Scientific classification
- Kingdom: Animalia
- Phylum: Chordata
- Class: Actinopterygii
- Order: Tetraodontiformes
- Family: Tetraodontidae
- Genus: Canthigaster
- Species: C. punctatissima
- Binomial name: Canthigaster punctatissima (Günther, 1870)
- Synonyms: Canthigaster brederi ; Canthigaster punctatissimus ; Canthigaster punctatissimus reticulatus ; Sphoeroides brunneus ; Tetrodon oxyrrhynchus ; Tetrodon punctatissimus ;

= Canthigaster punctatissima =

- Authority: (Günther, 1870)
- Conservation status: LC

Species of pufferfish

Canthigaster punctatissima, known as the spotted sharpnose puffer or the spotted sharpnosed puffer, is a species of pufferfish in the family Tetraodontidae.
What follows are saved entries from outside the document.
(* ===== verification/Adapters.v ===== *)
(** * TCP segments over IPv4 and UDP

    Models [FdAdapterConfig] of [tcp_config.hh], [fd_adapter.hh], [fd_adapter.cc],
    [tcp_over_ip.hh], [tcp_over_ip.cc] and the TUN adapter of [tuntap_adapter.hh]. A read
    takes what the device or socket returned as its argument; a write returns what it
    hands to the device or socket. *)

From S2P Require Import Prelude WrappingInts Buffers Checksum Parser TCPSegments IPv4 Addresses.

Record FdAdapterConfig : Type := mkFdAdapterConfig {
  fa_source : Address;
  fa_destination : Address;
  fa_loss_rate_dn : Z;
  fa_loss_rate_up : Z
}.

Record FdAdapterBase : Type := mkFdAdapterBase {
  fb_cfg : FdAdapterConfig;
  fb_listen : bool
}.

(** [Address("0", 0)] twice, no loss, not listening. *)
Definition FdAdapterBase_default : FdAdapterBase :=
  mkFdAdapterBase (mkFdAdapterConfig (inet 0 0) (inet 0 0) 0 0) false.

Definition set_listening (l : bool) (s : FdAdapterBase) : FdAdapterBase := mkFdAdapterBase (fb_cfg s) l.

(** [config_mutable().source = a] and [config_mutable().destination = a] *)
Definition set_source (a : Address) (s : FdAdapterBase) : FdAdapterBase :=
  mkFdAdapterBase (mkFdAdapterConfig a (fa_destination (fb_cfg s)) (fa_loss_rate_dn (fb_cfg s))
    (fa_loss_rate_up (fb_cfg s))) (fb_listen s).
Definition set_destination (a : Address) (s : FdAdapterBase) : FdAdapterBase :=
  mkFdAdapterBase (mkFdAdapterConfig (fa_source (fb_cfg s)) a (fa_loss_rate_dn (fb_cfg s))
    (fa_loss_rate_up (fb_cfg s))) (fb_listen s).

(** ** TCP in IPv4 *)

(** [not listening() and (x != a.ipv4_numeric())] *)
Definition not_listening_and_differs (listening : bool) (x : Z) (a : Address) : res bool :=
  if listening then Ok false else y ← ipv4_numeric a; Ok (negb (x =? y)).

Definition unwrap_tcp_in_ip (ip_dgram : InternetDatagram) : method FdAdapterBase (option TCPSegment) :=
  let h := ipd_header ip_dgram in
  listening ← gets fb_listen;
  cfg ← gets fb_cfg;
  not_for_us ← lift (not_listening_and_differs listening (ip_dst h) (fa_source cfg));
  if not_for_us : bool then mret None else
  not_from_peer ← lift (not_listening_and_differs listening (ip_src h) (fa_destination cfg));
  if not_from_peer : bool then mret None else
  if negb (ip_proto h =? PROTO_TCP) then mret None else
  payload ← lift (BufferList_to_Buffer (ipd_payload ip_dgram));
  '(result, tcp_seg) ← lift (TCPSegment_parse TCPSegment_default payload (IPv4Header_pseudo_cksum h));
  if negb (bool_decide (result = NoError)) then mret None else
  source_port ← lift (Address_port (fa_source cfg));
  if negb (th_dport (ts_header tcp_seg) =? source_port) then mret None else
  related ← ((if listening : bool then
      if th_syn (ts_header tcp_seg) && negb (th_rst (ts_header tcp_seg)) then
        source ← lift (Address_of_ip_port (ip_dst h) source_port);
        _ ← modify (set_source source);
        destination ← lift (Address_of_ip_port (ip_src h) (th_sport (ts_header tcp_seg)));
        _ ← modify (set_destination destination);
        _ ← modify (set_listening false);
        mret true
      else mret false
    else mret true) : method FdAdapterBase bool);
  if negb related then mret None else
  destination ← gets (fun s => fa_destination (fb_cfg s));
  destination_port ← lift (Address_port destination);
  if negb (th_sport (ts_header tcp_seg) =? destination_port) then mret None else
  mret (Some tcp_seg).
It is native to the Eastern Pacific, where it ranges from Guaymas, Mexico to Panama and the Galápagos Islands. It is replaced by its close relatives C. janthinoptera and C. jactator in the Western Pacific and the Hawaiian Islands, respectively. It is found in sheltered areas of rocky reefs at a depth range of 3 to 21 m (10 to 69 ft) and reaches 9 cm (3.5 inches) in total length. The species is reported to be monogamous.